**Task details**. Include in the output exactly the lines from the opening of the data through the line containing "- Strings are", and nothing more.
---------- Data to use
(** * Quota lottery of [src/selection.py]: a shallow embedding

    The allocation engine of the repository ([compute_quota],
    [draw_for_category], [redistribute_shortfalls], [run_lottery] and
    [run_lottery_per_turma]) is translated function by function and its
    properties are proved on the translation.

    Modelling conventions.
    - Python [int] is [Z]; list lengths are [nat].
    - Python [float] percentages are idealised as exact rationals [Q]: there
      is no rounding, no NaN and no infinity.
    - [Candidate.categoria] ranges over the three names of [PRIORITY];
      [read_candidates] builds no other value.
    - A [dict] whose keys are exactly the entries of [PRIORITY] is a
      [PerCat] record; a CSV row ([Dict[str, str]]) is a [gmap string string];
      dicts whose iteration order matters are association lists.
    - Strings are byte strings; [str.strip] and [str.lower] are modelled on
      ASCII, which decides membership in the set of true-ish words.
    - [random.Random] and [hashlib.sha256] belong to the Python library, not
      to the repository: they are the interface [PyLib], which fixes only what
      their documentation promises.
    - A raised exception is the [Raise] branch of [result]. *)

From Stdlib Require Import ZArith QArith Qround Lia List Ascii.
From stdpp Require Import base decidable option list gmap strings pretty.

Local Open Scope Z_scope.

(** ** Exceptions *)

Inductive exn : Type :=
| ValueError (msg : string).

Inductive result (A : Type) : Type :=
| Ok (a : A)
| Raise (e : exn).
Arguments Ok {A} a.
Arguments Raise {A} e.

Global Instance result_ret : MRet result := λ A a, Ok a.
Global Instance result_bind : MBind result := λ A B k m,
  match m with
  | Ok a => k a
  | Raise e => Raise e
  end.

Definition is_ok {A : Type} (m : result A) : bool :=
  match m with Ok _ => true | Raise _ => false end.

(** ** Categories and candidates *)

Inductive Category : Type := Aluno | Servidor | ComunidadeExterna.

Global Instance Category_eq_dec : EqDecision Category.
Proof. solve_decision. Defined.

(** [PRIORITY = ["Aluno", "Servidor", "Comunidade Externa"]] *)
Definition PRIORITY : list Category := [Aluno; Servidor; ComunidadeExterna].

Definition category_name (c : Category) : string :=
  match c with
  | Aluno => "Aluno"
  | Servidor => "Servidor"
  | ComunidadeExterna => "Comunidade Externa"
  end.

Abbreviation Row := (gmap string string).

(** [@dataclass class Candidate]: the generated [__eq__] compares the three
    fields, so equality of candidates is structural. *)
Record Candidate : Type := mkCandidate {
  row : Row;
  categoria : Category;
  turma : option string;
}.

Global Instance Candidate_eq_dec : EqDecision Candidate.
Proof. solve_decision. Defined.

(** ** Dicts keyed by [PRIORITY] *)

Record PerCat (A : Type) : Type := mkPerCat {
  pc_aluno : A;
  pc_servidor : A;
  pc_comunidade : A;
}.
Arguments mkPerCat {A} _ _ _.
Arguments pc_aluno {A} _.
Arguments pc_servidor {A} _.
Arguments pc_comunidade {A} _.

(** [d[cat]] *)
Definition pc_get {A : Type} (cat : Category) (d : PerCat A) : A :=
  match cat with
  | Aluno => pc_aluno d
  | Servidor => pc_servidor d
  | ComunidadeExterna => pc_comunidade d
  end.
(** * MTN MoMo payment bridge: callback reconciliation, status polling,
      phone normalisation and request-to-pay bodies

    A shallow embedding of the JavaScript sources

    - [MoMoCallbackHandler.js]   (webhook endpoint and per-status handlers),
    - [routes/payment.routes.js] (POST /pay, GET /status/:referenceId and a
                                  second copy of the MoMo service functions),
    - [services/momoService.js]  (requestToPay),
    - [utils/phoneFormatter.js]  (formatLiberianPhone),

    followed by the properties established about them.

    Conventions.  JavaScript values are the inductive [jsval]; plain objects
    (request bodies, transaction records, database rows) are finite maps from
    property names to values; the shared [Map] that caches transactions is an
    insertion-ordered association list compared with SameValueZero; awaited
    calls, and [throw], live in a small state-and-exception
    monad over the [world] (cache, orders table, log of fired hooks). *)

From stdpp Require Import gmap strings list fin_maps.
From Stdlib Require Import ZArith String Ascii DecimalString Lia.

Open Scope string_scope.

Set Warnings "-register-all".

(* ===================================================================== *)
(** ** JavaScript values                                                  *)
(* ===================================================================== *)

Module JS.

(** JSON-shaped values.  Numbers are taken integral: the code only tests
    them for truthiness and prints them. *)
Inductive jsval :=
| VUndefined
| VNull
| VBool (b : bool)
| VNum (n : Z)
| VStr (s : string)
| VObj (o : gmap string jsval).

(** A plain object: property name to value. *)
Abbreviation obj := (gmap string jsval).

(** [!!v] of JavaScript (ToBoolean). *)
Definition truthy (v : jsval) : bool :=
  match v with
  | VUndefined | VNull => false
  | VBool b => b
  | VNum n => negb (Z.eqb n 0)
  | VStr s => negb (String.eqb s EmptyString)
  | VObj _ => true
  end.

(** [a || b]. *)
Definition js_or (a b : jsval) : jsval := if truthy a then a else b.

Infix "<||>" := js_or (at level 50, left associativity).

(** [o.k] on an object known to exist: a missing property reads [undefined]. *)
Definition prop (o : obj) (k : string) : jsval := default VUndefined (o !! k).

(** [v.k] on a value that is neither [null] nor [undefined]; the property
    names used by the code are not built-ins of strings, numbers or
    booleans, so those read [undefined]. *)
Definition member (v : jsval) (k : string) : jsval :=
  match v with
  | VObj o => prop o k
  | _ => VUndefined
  end.

(** Decimal rendering of a number, as JavaScript prints the integers below
    10^21 in magnitude. *)
Definition show_num (n : Z) : string := NilZero.string_of_int (Z.to_int n).

(** String coercion, as in a template literal [`${v}`]. *)
Definition to_string (v : jsval) : string :=
  match v with
  | VUndefined => "undefined"
  | VNull => "null"
  | VBool true => "true"
  | VBool false => "false"
  | VNum n => show_num n
  | VStr s => s
  | VObj _ => "[object Object]"
  end.

(** A request header or environment variable: a string or [undefined]. *)
Definition of_opt (h : option string) : jsval :=
  match h with
  | Some s => VStr s
  | None => VUndefined
  end.

(** [{...o, k1: v1, ..., kn: vn}]: later properties overwrite earlier ones. *)
Definition assign (o : obj) (fields : list (string * jsval)) : obj :=
  foldl (fun acc kv => <[kv.1 := kv.2]> acc) o fields.

(** A JavaScript exception reaching the caller, with its message. *)
Inductive thrown (A : Type) :=
| Returned (a : A)
| Raised (msg : string).
Arguments Returned {A} a.
Arguments Raised {A} msg.

(** *** The built-in [Map]

    Keys are compared with SameValueZero.  An object key is only equal to
    itself by identity; every object that reaches the code as a key is
    freshly parsed from a request, hence equal to no stored key. *)
Definition key_eqb (a b : jsval) : bool :=
  match a, b with
  | VUndefined, VUndefined => true
  | VNull, VNull => true
  | VBool x, VBool y => Bool.eqb x y
  | VNum x, VNum y => Z.eqb x y
  | VStr x, VStr y => String.eqb x y
  | _, _ => false
  end.

Definition is_primitive (v : jsval) : bool :=
  match v with
  | VObj _ => false
  | _ => true
  end.

Definition jsmap (V : Type) : Type := list (jsval * V).

Fixpoint map_get {V} (k : jsval) (m : jsmap V) : option V :=
  match m with
  | [] => None
  | (k', v) :: m' => if key_eqb k' k then Some v else map_get k m'
  end.

(** [m.set(k, v)]: replaces the value in place, or appends a new entry. *)
Fixpoint map_set {V} (k : jsval) (v : V) (m : jsmap V) : jsmap V :=
  match m with
  | [] => [(k, v)]
  | (k', v') :: m' =>
      if key_eqb k' k then (k', v) :: m' else (k', v') :: map_set k v m'
  end.

Fixpoint map_delete {V} (k : jsval) (m : jsmap V) : jsmap V :=
  match m with
  | [] => []
  | (k', v') :: m' =>
      if key_eqb k' k then m' else (k', v') :: map_delete k m'
  end.

Definition map_values {V} (m : jsmap V) : list V := List.map snd m.

End JS.

Export JS.

(* ===================================================================== *)
(** ** utils/phoneFormatter.js                                            *)
(* ===================================================================== *)

Module PhoneFormatter.

(** [{ success, phone?, error? }]. *)
Inductive phone_result :=
| PhoneOk (phone : string)
| PhoneError (error : string).

Definition is_digit (c : ascii) : bool :=
  (Nat.leb 48 (nat_of_ascii c)) && (Nat.leb (nat_of_ascii c) 57).

(** [s.replace(/\D/g, empty)].  Strings are byte strings here; every byte of a
    multi-byte character is above the digits, so it is dropped exactly as
    the character is. *)
Fixpoint digits_only (s : string) : string :=
  match s with
  | EmptyString => EmptyString
  | String c s' =>
      if is_digit c then String c (digits_only s') else digits_only s'
  end.

(** [s.replace(/^\+/, empty)]. *)
Definition strip_leading_plus (s : string) : string :=
  match s with
  | String c s' => if Ascii.eqb c "+" then s' else s
  | EmptyString => s
  end.

(** [s.replace(/^0+/, empty)]. *)
Fixpoint strip_leading_zeros (s : string) : string :=
  match s with
  | String c s' => if Ascii.eqb c "0" then strip_leading_zeros s' else s
  | EmptyString => s
  end.

(** The three rewriting steps and the country prefix. *)
Definition normalise (phone : string) : string :=
  let formattedPhone := digits_only phone in
  let formattedPhone := strip_leading_zeros (strip_leading_plus formattedPhone) in
  if String.prefix "231" formattedPhone
  then formattedPhone
  else "231" ++ formattedPhone.

(** Liberia numbers must be 12 digits (231 + 9-digit number). *)
Definition check_length (formattedPhone : string) : phone_result :=
  if negb (Nat.eqb (String.length formattedPhone) 12)
  then PhoneError ("Invalid Liberia MSISDN: " ++ formattedPhone
                   ++ ". Must be 12 digits (231 + 9-digit number)")
  else PhoneOk formattedPhone.

(** [formatLiberianPhone(phone)] on an arbitrary JSON value: a falsy value
    is reported as missing, a string is normalised, and any other truthy
    value has no [replace] method, which raises a [TypeError]. *)
Definition formatLiberianPhone (phone : jsval) : thrown phone_result :=
  if negb (truthy phone) then Returned (PhoneError "Phone number is required")
  else
    match phone with
    | VStr s => Returned (check_length (normalise s))
    | _ => Raised "phone.replace is not a function"
    end.

End PhoneFormatter.

(* ===================================================================== *)
(** ** requestToPay: the body posted to the payment network               *)
(* ===================================================================== *)

(** The [details] argument of [requestToPay(details, accessToken)]. *)
Record details := {
  amount : jsval;
  currency : jsval;
  process_id : jsval;
  phone_no : jsval;
  message : jsval;
}.

(** [v.toString()]: raises on [null] and [undefined]. *)
Definition toString (v : jsval) : thrown string :=
  match v with
  | VUndefined =>
      Raised "Cannot read properties of undefined (reading 'toString')"
  | VNull => Raised "Cannot read properties of null (reading 'toString')"
  | _ => Returned (to_string v)
  end.

Definition payer_party (d : details) : jsval :=
  VObj (assign ∅ [("partyIdType", VStr "MSISDN"); ("partyId", phone_no d)]).

(** services/momoService.js, [requestToPay]: the [requestBody] literal. *)
Module MomoService.

Definition requestBody (d : details) : thrown obj :=
  match toString (amount d) with
  | Raised e => Raised e
  | Returned a =>
      Returned (assign ∅ [
        ("amount", VStr a);
        ("currency", currency d);
        ("externalId", process_id d);
        ("payer", payer_party d);
        ("payerMessage", message d);
        ("payeeNote", message d)])
  end.

End MomoService.

(* ===================================================================== *)
(** ** The orders table behind the Supabase client                        *)
(* ===================================================================== *)

Module Supabase.

Abbreviation row := (gmap string jsval).
Definition table : Type := list row.

(** [.eq(column, value)] on a text column; [NULL] equals nothing. *)
Definition col_eq (column value : string) (r : row) : bool :=
  match r !! column with
  | Some (VStr t) => String.eqb t value
  | _ => false
  end.

Definition select_eq (column value : string) (t : table) : list row :=
  List.filter (col_eq column value) t.

(** [.or(`c1.eq.${v1},c2.eq.${v2}`)].  The two values are interpolated
    into the filter as they are, so this reading holds for values free of
    the characters the filter syntax reserves (comma, dot, colon,
    parentheses, quotes). *)
Definition select_or (c1 v1 c2 v2 : string) (t : table) : list row :=
  List.filter (fun r => col_eq c1 v1 r || col_eq c2 v2 r) t.

(** [.single()]: the row when exactly one matches, an error otherwise. *)
Definition single (rs : list row) : option row :=
  match rs with
  | [r] => Some r
  | _ => None
  end.

Definition is_undefined (v : jsval) : bool :=
  match v with
  | VUndefined => true
  | _ => false
  end.

(** The columns an update writes: the request is sent as JSON, which has
    no [undefined] properties. *)
Definition patch (updateData : obj) (r : row) : row :=
  filter (fun kv => is_undefined kv.2 = false) updateData ∪ r.

(** [.update(updateData).eq(column, value)]. *)
Definition update_eq (updateData : obj) (column value : string) (t : table)
  : table :=
  List.map (fun r => if col_eq column value r then patch updateData r else r) t.

(** [.update(updateData).eq(column, value).select().single()]: a singular
    result is requested, so a request that touches no row or several rows
    fails as a whole. *)
Definition update_eq_single (updateData : obj) (column value : string)
  (t : table) : table * option row :=
  match select_eq column value t with
  | [r] => (update_eq updateData column value t, Some (patch updateData r))
  | _ => (t, None)
  end.

End Supabase.

(* ===================================================================== *)
(** ** The process: configuration, shared state, effects                  *)
(* ===================================================================== *)

(** What a request handler reads but does not change.  One clock reading
    stands for every [new Date().toISOString()] of a request; the two
    library functions of [verifyCallbackSignature] are taken as given, and
    so are the outcomes of the calls to the payment network: the bearer
    token [getAccessToken] resolves to (or none when it throws) and the
    response data of GET requesttopay/{referenceId} ([null] on failure).
    [supabase_rejects] says that the store rejects the requests made while
    the handler runs, as it does when it cannot be reached. *)
Record environment := {
  now : string;
  MOMO_CALLBACK_SECRET : option string;
  callbackListeners : list nat;
  hmac_sha256_hex : string -> string -> string;
  JSON_stringify : jsval -> string;
  supabase_rejects : bool;
  access_token : option string;
  momo_requesttopay : string -> jsval;
  date_now : Z;
}.
(* ===== verification/_CoqProject ===== *)
-Q . S2P
Prelude.v
Memory.v
Platform.v
Effects.v
Testing.v
Source.v
Request.v
RequestSpec.v
Guids.v
GuidsSpec.v
Frame.v
FrameSpec.v
Response.v
Abi.v
Signatures.v
ResponseSpec.v
RequestTests.v
UnitTests.v
Wire.v
Server.v
RoundTrip.v
Service.v
Pipe.v
ResponseTests.v
Sample.v
SourceExamples.v
RequestExamples.v
ResponseExamples.v
ServiceExamples.v
TestExamples.v
PipeExamples.v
--------------------
**Task output**.
(** * Quota lottery of [src/selection.py]: a shallow embedding

    The allocation engine of the repository ([compute_quota],
    [draw_for_category], [redistribute_shortfalls], [run_lottery] and
    [run_lottery_per_turma]) is translated function by function and its
    properties are proved on the translation.

    Modelling conventions.
    - Python [int] is [Z]; list lengths are [nat].
    - Python [float] percentages are idealised as exact rationals [Q]: there
      is no rounding, no NaN and no infinity.
    - [Candidate.categoria] ranges over the three names of [PRIORITY];
      [read_candidates] builds no other value.
    - A [dict] whose keys are exactly the entries of [PRIORITY] is a
      [PerCat] record; a CSV row ([Dict[str, str]]) is a [gmap string string];
      dicts whose iteration order matters are association lists.
    - Strings are byte strings; [str.strip] and [str.lower] are modelled on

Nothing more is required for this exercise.